(** * Hangman engine: a shallow embedding of [hangman_game/main.py]

    The development models the engine part of the program: the
    [GameState] dataclass with its derived properties, and the
    [HangmanEngine] class with [__init__], [new_game] and [guess].

    Conventions of the embedding:
    - a Python [str] is a [string]; each [ascii] stands for the code
      point of the same number, so the strings covered are those over
      U+0000..U+00FF.  On that range [str.strip], [str.lower] and
      [str.isalpha] are written out from the Unicode tables CPython uses
      and they never leave the range;
    - a Python [int] is a [Z];
    - [Set[str]] is a [gset string];
    - a timestamp is a binary64 [float]; the reading of [time.time()] is
      passed to the function that asks for it;
    - [random.Random] is the stream of raw numbers the generator will
      produce together with a cursor into it;
    - a raised exception is the [Raise] outcome of the call. *)

From Stdlib Require Import ZArith NArith Ascii String List Bool Lia.
From Stdlib Require Import Floats.PrimFloat.
From stdpp Require Import base decidable option list gmap strings.

Local Open Scope string_scope.
Local Open Scope Z_scope.

(** ** Python string built-ins *)

Module PyStr.

(** [ord(c)] *)
Definition ord (c : ascii) : N := N_of_ascii c.

Definition in_range (lo hi n : N) : bool := ((lo <=? n) && (n <=? hi))%N.

(** [c.isspace()]: the white space of [str.strip()] without argument.
    Below U+0100 these are TAB..CR, FS..US, SPACE, NEL and NBSP. *)
Definition chr_isspace (c : ascii) : bool :=
  let n := ord c in
  in_range 9 13 n || in_range 28 32 n || (n =? 133)%N || (n =? 160)%N.

(** [c.isalpha()]: general category L*.  Below U+0100: A-Z, a-z,
    U+00AA, U+00B5, U+00BA, U+00C0-U+00D6, U+00D8-U+00F6,
    U+00F8-U+00FF. *)
Definition chr_isalpha (c : ascii) : bool :=
  let n := ord c in
  in_range 65 90 n || in_range 97 122 n
  || (n =? 170)%N || (n =? 181)%N || (n =? 186)%N
  || in_range 192 214 n || in_range 216 246 n || in_range 248 255 n.

(** [c.lower()]: A-Z, U+00C0-U+00D6 and U+00D8-U+00DE move up by 32,
    every other code point below U+0100 is its own lower case. *)
Definition chr_lower (c : ascii) : ascii :=
  let n := ord c in
  if in_range 65 90 n || in_range 192 214 n || in_range 216 222 n
  then ascii_of_N (n + 32)
  else c.

(** [len(s)] *)
Definition len (s : string) : Z := Z.of_nat (String.length s).

(** truth value of a string: [bool(s)] *)
Definition truthy (s : string) : bool :=
  match s with EmptyString => false | String _ _ => true end.

(** [s.lstrip()] *)
Fixpoint lstrip (s : string) : string :=
  match s with
  | EmptyString => EmptyString
  | String c s' => if chr_isspace c then lstrip s' else s
  end.

(** [s.rstrip()] *)
Fixpoint rstrip (s : string) : string :=
  match s with
  | EmptyString => EmptyString
  | String c s' =>
      match rstrip s' with
      | EmptyString => if chr_isspace c then EmptyString else String c EmptyString
      | r => String c r
      end
  end.

(** [s.strip()] *)
Definition strip (s : string) : string := rstrip (lstrip s).

(** [s.lower()] *)
Fixpoint lower (s : string) : string :=
  match s with
  | EmptyString => EmptyString
  | String c s' => String (chr_lower c) (lower s')
  end.

Fixpoint all_chars (p : ascii -> bool) (s : string) : bool :=
  match s with
  | EmptyString => true
  | String c s' => p c && all_chars p s'
  end.

(** [s.isalpha()]: every character is alphabetic and there is at
    least one. *)
Definition isalpha (s : string) : bool := truthy s && all_chars chr_isalpha s.

(** [sub in s] for two strings: [sub] occurs in [s] as a substring. *)
Fixpoint contains (s sub : string) : bool :=
  String.prefix sub s
  || match s with
     | EmptyString => false
     | String _ s' => contains s' sub
     end.

(** iteration over a string, [for ch in s]: the characters as
    strings of length one, in order. *)
Fixpoint chars (s : string) : list string :=
  match s with
  | EmptyString => []
  | String c s' => String c EmptyString :: chars s'
  end.

(** [sep.join(parts)] *)
Fixpoint join (sep : string) (parts : list string) : string :=
  match parts with
  | [] => EmptyString
  | [p] => p
  | p :: rest => String.append p (String.append sep (join sep rest))
  end.

(** [s.replace(old, "")] for a one-character [old]. *)
Fixpoint remove_char (old : ascii) (s : string) : string :=
  match s with
  | EmptyString => EmptyString
  | String c s' =>
      if Ascii.eqb c old then remove_char old s' else String c (remove_char old s')
  end.

End PyStr.
Import PyStr.

(** ** The state snapshot: [class GameState] *)

Record GameState := mkGameState {
  secret : string;
  max_mistakes : Z;
  guessed : gset string;
  mistakes : Z;
  started_at : float;
  ended_at : option float
}.

(** [x in self.guessed] *)
Definition in_guessed (x : string) (g : gset string) : bool := bool_decide (x ∈ g).

(** [all(ch in guessed for ch in secret)] *)
Definition all_in (g : gset string) (s : string) : bool :=
  forallb (fun ch => in_guessed ch g) (chars s).

(** [GameState.masked] *)
Definition masked (self : GameState) : string :=
  join " " (map (fun ch => if in_guessed ch (guessed self) then ch else "_")
                (chars (secret self))).

(** [GameState.wrong_letters] *)
Definition wrong_letters (self : GameState) : gset string :=
  filter (fun g => contains (secret self) g = false) (guessed self).

(** [GameState.remaining] *)
Definition remaining (self : GameState) : Z := max_mistakes self - mistakes self.

(** [GameState.won] *)
Definition won (self : GameState) : bool := all_in (guessed self) (secret self).

(** [GameState.lost] *)
Definition lost (self : GameState) : bool := mistakes self >=? max_mistakes self.

(** [GameState.finished] *)
Definition finished (self : GameState) : bool := won self || lost self.

(** ** The engine: [class HangmanEngine] *)

Inductive Exception :=
| ValueError (msg : string)
| IndexError (msg : string).

Inductive outcome (A : Type) :=
| Ok (a : A)
| Raise (e : Exception).
Arguments Ok {A} a.
Arguments Raise {A} e.

(** [random.Random]: [raw_stream k] is the [k]-th raw number of the
    generator, [cursor] counts the draws made so far. *)
Record Random := mkRandom {
  raw_stream : nat -> nat;
  cursor : nat
}.

(** [rng._randbelow(n)] for [n > 0]: a number below [n], one draw used. *)
Definition _randbelow (rng : Random) (n : nat) : nat * Random :=
  ((raw_stream rng (cursor rng) mod n)%nat,
   {| raw_stream := raw_stream rng; cursor := S (cursor rng) |}).

(** [rng.choice(seq)]: [IndexError] on an empty sequence, otherwise
    [seq[rng._randbelow(len(seq))]]. *)
Definition choice {A} (rng : Random) (seq : list A) : outcome (A * Random) :=
  match seq with
  | [] => Raise (IndexError "Cannot choose from an empty sequence")
  | _ =>
      let (i, rng') := _randbelow rng (length seq) in
      match seq !! i with
      | Some x => Ok (x, rng')
      | None => Raise (IndexError "list index out of range")
      end
  end.

Record HangmanEngine := mkEngine {
  _words : list string;
  _max_mistakes : Z;
  _rng : Random
}.

(** [HangmanEngine.__init__(words, max_mistakes, rng)].  [fresh] is the
    generator [random.Random()] would build from the system's entropy;
    it is used only when [rng] is [None].  [int(max_mistakes)] is the
    identity on an [int]. *)
Definition __init__ (words : list string) (max_mistakes : Z)
    (rng : option Random) (fresh : Random) : outcome HangmanEngine :=
  let vocab := map (fun w => lower (strip w))
                   (filter (fun w => truthy w && truthy (strip w) = true) words) in
  match vocab with
  | [] => Raise (ValueError "Word list must not be empty.")
  | _ =>
      let ws := filter (fun w => isalpha w = true) vocab in
      match ws with
      | [] => Raise (ValueError "Word list must contain at least one alphabetic word.")
      | _ =>
          Ok {| _words := ws;
                _max_mistakes := Z.max 1 max_mistakes;
                _rng := match rng with Some r => r | None => fresh end |}
      end
  end.

(** [HangmanEngine.new_game()].  [now] is the reading of [time.time()]
    taken by the default of [started_at]; the engine comes back with
    its generator advanced. *)
Definition new_game (self : HangmanEngine) (now : float)
    : outcome (GameState * HangmanEngine) :=
  match choice (_rng self) (_words self) with
  | Raise e => Raise e
  | Ok (secret, rng') =>
      Ok ({| secret := secret;
             max_mistakes := _max_mistakes self;
             guessed := ∅;
             mistakes := 0;
             started_at := now;
             ended_at := None |},
          {| _words := _words self;
             _max_mistakes := _max_mistakes self;
             _rng := rng' |})
  end.

(** [HangmanEngine.guess(state, raw)]; [self] is not read by the method.
    [now] is what [time.time()] returns if the method asks for it.
    [raw or ""] is [raw] for every string. *)
Definition guess (state : GameState) (raw : string) (now : float) : GameState :=
  if finished state then state
  else
    let letter := lower (strip raw) in
    if negb ((len letter =? 1) && isalpha letter) then state
    else if in_guessed letter (guessed state) then state
    else
      let guessed' := guessed state ∪ {[ letter ]} in
      let mistakes' := mistakes state + (if contains (secret state) letter then 0 else 1) in
      let ended_at' :=
        if (mistakes' >=? max_mistakes state) || all_in guessed' (secret state)
        then Some now else None in
      {| secret := secret state;
         max_mistakes := max_mistakes state;
         guessed := guessed';
         mistakes := mistakes';
         started_at := started_at state;
         ended_at := ended_at' |}.

(** A run of guesses, each with the clock reading of its call. *)
Definition guesses (state : GameState) (inputs : list (string * float)) : GameState :=
  fold_left (fun s '(raw, now) => guess s raw now) inputs state.


(** ** Notions used to state the properties *)

(** The engines [__init__] can return. *)
Definition constructed (e : HangmanEngine) : Prop :=
  exists words budget rng fresh, __init__ words budget rng fresh = Ok e.

(** The states a player can see: the result of [new_game] on a
    constructed engine, and whatever [guess] returns on such a state. *)
Inductive reachable : GameState -> Prop :=
| reachable_new e now s e' :
    constructed e -> new_game e now = Ok (s, e') -> reachable s
| reachable_guess s raw now :
    reachable s -> reachable (guess s raw now).

(** The filtered vocabulary in the words of the specification: every
    candidate trimmed and lowercased, the empty and the non-alphabetic
    ones discarded. *)
Definition spec_vocabulary (words : list string) : list string :=
  filter (fun w => truthy w && isalpha w = true)
         (map (fun w => lower (strip w)) words).

(** The masked rendering with its separators taken out,
    [masked.replace(" ", "")]. *)
Definition masked_stripped (s : GameState) : string := remove_char " " (masked s).

(** The placeholder-or-letter rendering of one character of the secret. *)
Definition reveal (g : gset string) (c : ascii) : ascii :=
  if in_guessed (String c EmptyString) g then c else "_"%char.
------------------------------------------------------------------------
» **Task statement**: Copy out the range of lines above starting at the line with "match seq !! i with" and ending at the line with "match ws with", exactly and including both.

» **Exercise output**:
      match seq !! i with
      | Some x => Ok (x, rng')
      | None => Raise (IndexError "list index out of range")
      end
  end.

Record HangmanEngine := mkEngine {
  _words : list string;
  _max_mistakes : Z;
  _rng : Random
}.

(** [HangmanEngine.__init__(words, max_mistakes, rng)].  [fresh] is the
    generator [random.Random()] would build from the system's entropy;
    it is used only when [rng] is [None].  [int(max_mistakes)] is the
    identity on an [int]. *)
Definition __init__ (words : list string) (max_mistakes : Z)
    (rng : option Random) (fresh : Random) : outcome HangmanEngine :=
  let vocab := map (fun w => lower (strip w))
                   (filter (fun w => truthy w && truthy (strip w) = true) words) in
  match vocab with
  | [] => Raise (ValueError "Word list must not be empty.")
  | _ =>
      let ws := filter (fun w => isalpha w = true) vocab in
      match ws with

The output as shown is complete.